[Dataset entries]
(* ===== verification/HaClient.v ===== *)
(** [proxmox/ha], the client side of HA: the scheduler settings inside the
    datacenter options (a property string), and the cluster-wide switch behind its
    version gate. The last part runs the client's write against the mock's
    handler for the same endpoint. *)

From S2P Require Import Prelude Json Pverr Api Version Monad MockState MockServer MockHa MockInv MockWf MockProofs.
From Stdlib Require Import ZArith Lia Ascii.
From stdpp Require Import options.

(** ** The scheduler settings *)

(* go: proxmox/ha/crs.go#CRSSettings *)
Record CRSSettings := { Mode : string; HARebalanceOnStart : bool }.
Definition CRSSettings_zero : CRSSettings := {| Mode := ""; HARebalanceOnStart := false |}.

(* go: proxmox/ha/crs.go#CRSSettingsUpdate *)
Record CRSSettingsUpdate := { u_Mode : string; u_HARebalanceOnStart : option bool }.

(** One item of the property string. *)
Definition crs_item (out : CRSSettings) (part : string) : CRSSettings :=
  match cut_byte "=" part with
  | None => out
  | Some (key, val) =>
      if trim_space key =s "ha" then {| Mode := trim_space val; HARebalanceOnStart := HARebalanceOnStart out |}
      else if trim_space key =s "ha-rebalance-on-start" then
        {| Mode := Mode out; HARebalanceOnStart := trim_space val =s "1" |}
      else out
  end.

(* go: proxmox/ha/crs.go#parseCRSString *)
Definition parseCRSString (s : string) : CRSSettings := foldl crs_item CRSSettings_zero (split_byte "," s).

(* go: proxmox/ha/crs.go#encodeCRSString *)
Definition encodeCRSString (u : CRSSettingsUpdate) : string :=
  join "," ((if u_Mode u =s "" then [] else ["ha=" +:+ u_Mode u]) ++
            (match u_HARebalanceOnStart u with
             | None => []
             | Some b => ["ha-rebalance-on-start=" +:+ (if b then "1" else "0")]
             end)).

(** ** The service *)

(* go: proxmox/ha/paths.go#clusterOptionsPath *)
Definition clusterOptionsPath : string := "/cluster/options".
(* go: proxmox/ha/paths.go#haStatusArmPath *)
Definition haStatusArmPath : string := "/cluster/ha/status/arm-ha".
(* go: proxmox/ha/paths.go#haStatusDisarmPath *)
Definition haStatusDisarmPath : string := "/cluster/ha/status/disarm-ha".

(* go: proxmox/ha/crs.go#clusterOptionsPayload *)
Definition decode_clusterOptions : json → option string := as_struct "" (str_field "crs").

Section service.
Context {W : Type} `{!Client W}.

(* go: proxmox/ha/crs.go#Service.GetCRSSettings *)
Definition GetCRSSettings (w : W) : W * (goerr + CRSSettings) :=
  then_result (DoRequest "GET" clusterOptionsPath None (Some decode_clusterOptions) w) (GWrap "ha.GetCRSSettings")
    (λ crs w, (w, inr (parseCRSString (default "" crs)))).

(** A nil update is [None]. *)
(* go: proxmox/ha/crs.go#Service.SetCRSSettings *)
Definition SetCRSSettings (update : option CRSSettingsUpdate) (w : W) : W * (goerr + ()) :=
  match update with
  | None => (w, inl (GWrap "ha.SetCRSSettings" (GSpec ErrNilSpec)))
  | Some update =>
      let crs := encodeCRSString update in
      if crs =s "" then (w, inl (GWrap "ha.SetCRSSettings: no fields set" (GSpec ErrMissingField)))
      else then_result (DoRequest (A := ()) "PUT" clusterOptionsPath (Some (BValues {[ "crs" := [crs] ]})) None w)
             (GWrap "ha.SetCRSSettings") (λ _ w, (w, inr ()))
  end.

(* go: proxmox/ha/arm.go#Service.ArmHA *)
Definition ArmHA (caps : Capabilities) (w : W) : W * (goerr + ()) :=
  match Require caps "HA arm/disarm" "9.2" with
  | Some err => (w, inl (GWrap "ha.ArmHA" err))
  | None => then_result (DoRequest (A := ()) "POST" haStatusArmPath None None w) (GWrap "ha.ArmHA") (λ _ w, (w, inr ()))
  end.

(* go: proxmox/ha/arm.go#Service.DisarmHA *)
Definition DisarmHA (caps : Capabilities) (mode : string) (w : W) : W * (goerr + ()) :=
  match Require caps "HA arm/disarm" "9.2" with
  | Some err => (w, inl (GWrap "ha.DisarmHA" err))
  | None =>
      if mode =s "" then (w, inl (GWrap "ha.DisarmHA: resource-mode" (GSpec ErrMissingField)))
      else then_result (DoRequest (A := ()) "POST" haStatusDisarmPath (Some (BValues {[ "resource-mode" := [mode] ]})) None w)
             (GWrap "ha.DisarmHA") (λ _ w, (w, inr ()))
  end.
End service.

(** ** Properties *)

(** A mode that survives the property string: no comma, nothing to trim. *)
Definition plain_mode (mode : string) : Prop := no_byte "," mode = true ∧ trim_space mode = mode.

Lemma crs_mode_item out mode : plain_mode mode →
  crs_item out ("ha=" +:+ mode) = {| Mode := mode; HARebalanceOnStart := HARebalanceOnStart out |}.
Proof.
  intros [_ Ht]. unfold crs_item. change ("ha=" +:+ mode) with ("ha" +:+ String "=" mode).
  rewrite cut_byte_app by done. by rewrite Ht.
Qed.

Lemma crs_rebalance_item out (b : bool) :
  crs_item out ("ha-rebalance-on-start=" +:+ (if b then "1" else "0")) =
    {| Mode := Mode out; HARebalanceOnStart := b |}.
Proof. by destruct b. Qed.

Lemma parse_encode u :
  plain_mode (u_Mode u) →
  parseCRSString (encodeCRSString u) =
    {| Mode := u_Mode u; HARebalanceOnStart := default false (u_HARebalanceOnStart u) |}.
Proof.
  intros Hm. pose proof Hm as [Hc Ht]. unfold parseCRSString, encodeCRSString.
  destruct u as [mode [b|]]; cbn [u_Mode u_HARebalanceOnStart] in *; case_bool_decide as He.
  - subst. by destruct b.
  - rewrite split_join; [|done|].
    + cbn [app foldl]. by rewrite crs_mode_item, crs_rebalance_item.
    + repeat constructor; [done|by destruct b].
  - by subst.
  - rewrite split_join; [|done|by repeat constructor]. cbn [app foldl]. by rewrite crs_mode_item.
Qed.

Lemma encode_empty u : encodeCRSString u = "" ↔ u_Mode u = "" ∧ u_HARebalanceOnStart u = None.
Proof.
  unfold encodeCRSString. destruct u as [mode [b|]]; cbn [u_Mode u_HARebalanceOnStart]; case_bool_decide; cbn.
  - destruct b; split; intros; first [discriminate|by destruct_and!].
  - destruct b; split; intros; first [discriminate|by destruct_and!].
  - done.
  - split; [discriminate|by intros [? _]].
Qed.

(** What an update writes is what a read returns: the property string of an
    update parses to the mode and the flag it sets, with an unset field read back
    as empty or off; and an update that sets nothing encodes to nothing. *)
Theorem crs_roundtrip u :
  plain_mode (u_Mode u) →
  parseCRSString (encodeCRSString u) =
    {| Mode := u_Mode u; HARebalanceOnStart := default false (u_HARebalanceOnStart u) |} ∧
  (encodeCRSString u = "" ↔ u_Mode u = "" ∧ u_HARebalanceOnStart u = None).
Proof. intros Hm. split; [by apply parse_encode|apply encode_empty]. Qed.

Lemma crs_roundtrip_witness :
  plain_mode "static" ∧
  parseCRSString (encodeCRSString {| u_Mode := "static"; u_HARebalanceOnStart := Some true |}) =
    {| Mode := "static"; HARebalanceOnStart := true |}.
Proof.
  assert (plain_mode "static") as Hp by (split; vm_compute; reflexivity). split; [exact Hp|].
  exact (proj1 (crs_roundtrip {| u_Mode := "static"; u_HARebalanceOnStart := Some true |} Hp)).
Defined.

(** The request [SetCRSSettings] sends, as the mock's handler sees it. *)
Definition crs_request (u : CRSSettingsUpdate) : request := {|
  Method := "PUT"; URLPath := "/api2/json/cluster/options";
  Authorization := "PVEAPIToken=root@pam!mock=mock-secret"; Cookie := None; Path := ∅; Query := ∅;
  BodyForm := Some {[ "crs" := [encodeCRSString u] ]}; BodyLen := 0; Multipart := None
|}.

(** A partial update is not partial. Setting only the mode replaces the whole
    property string, so a rebalance flag that was on is read back as off, whatever
    the settings were before; likewise setting only the flag forgets the mode. *)
Theorem crs_partial_update_resets u s :
  plain_mode (u_Mode u) → encodeCRSString u ≠ "" →
  let s' := (serve (handleClusterOptionsSet (crs_request u)) s).1 in
  parseCRSString (ha_crs (st_ha s')) =
    {| Mode := u_Mode u; HARebalanceOnStart := default false (u_HARebalanceOnStart u) |}.
Proof.
  intros Hm He. unfold serve, handleClusterOptionsSet. rewrite run_authenticated by done.
  unfold parseForm. change (PostForm (crs_request u)) with (Some {[ "crs" := [encodeCRSString u] ]} : option values). runs. cbn [run writeData ok fst].
  match goal with |- context [foldl (set_option ?f) s ?l] => destruct (options_loop f l s) as [Hcrs _] end.
  rewrite Hcrs, decide_True, lookup_singleton_eq by (by apply elem_of_keys; eexists).
  by rewrite <- (parse_encode u Hm).
Qed.

Lemma crs_partial_update_resets_witness :
  let s := SetCRS "ha=basic,ha-rebalance-on-start=1" seeded in
  let u := {| u_Mode := "static"; u_HARebalanceOnStart := None |} in
  parseCRSString (ha_crs (st_ha s)) = {| Mode := "basic"; HARebalanceOnStart := true |} ∧
  parseCRSString (ha_crs (st_ha (serve (handleClusterOptionsSet (crs_request u)) s).1)) =
    {| Mode := "static"; HARebalanceOnStart := false |}.
Proof.
  intros s u. split; [vm_compute; reflexivity|].
  apply (crs_partial_update_resets u s); [split; vm_compute; reflexivity|vm_compute; discriminate].
Defined.

(** The cluster-wide switch is never touched on a release that lacks it: below
    9.2 neither operation sends a request, whatever its arguments, and the error
    is [ErrUnsupported]; and disarming without a mode sends nothing either. *)
Theorem switch_gated {W} `{!Client W} (caps : Capabilities) mode (w : W) :
  HAClusterSwitch caps = false →
  (∃ e, ArmHA caps w = (w, inl e) ∧ errors_is e ErrUnsupported = true) ∧
  (∃ e, DisarmHA caps mode w = (w, inl e) ∧ errors_is e ErrUnsupported = true) ∧
  (∃ e, DisarmHA caps "" w = (w, inl e)).
Proof.
  intros Hgate. assert (Require caps "HA arm/disarm" "9.2" = Some (GWrap
    ("HA arm/disarm" +:+ " requires PVE " +:+ "9.2" +:+ " (have " +:+ Capabilities_String caps +:+ ")")
    (GSentinel ErrUnsupported))) as Hreq.
  { unfold Require. change (Parse "9.2") with (Some {| major := 9; minor := 2; patch := 0 |}). cbn [major minor].
    unfold HAClusterSwitch in Hgate. by rewrite Hgate. }
  unfold ArmHA, DisarmHA. rewrite Hreq. split_and!; eexists; try split; reflexivity.
Qed.

#[export] Instance unreachable_client : Client () := {|
  DoRequest A _ _ _ _ w := (w, inl (GPve (ClassifyNetError "" GNetClosed)))
|}.

Lemma switch_gated_witness :
  HAClusterSwitch {| major := 9; minor := 1; patch := 4 |} = false ∧
  ∃ e, ArmHA {| major := 9; minor := 1; patch := 4 |} () = ((), inl e) ∧ errors_is e ErrUnsupported = true.
Proof.
  split; [vm_compute; reflexivity|].
  refine (proj1 (switch_gated {| major := 9; minor := 1; patch := 4 |} "freeze" () _)). vm_compute. reflexivity.
Defined.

Instructions to follow. Read through the entries and copy each line in which "goerr" appears.

Written answer.
Definition GetCRSSettings (w : W) : W * (goerr + CRSSettings) :=
Definition SetCRSSettings (update : option CRSSettingsUpdate) (w : W) : W * (goerr + ()) :=
Definition ArmHA (caps : Capabilities) (w : W) : W * (goerr + ()) :=
Definition DisarmHA (caps : Capabilities) (mode : string) (w : W) : W * (goerr + ()) :=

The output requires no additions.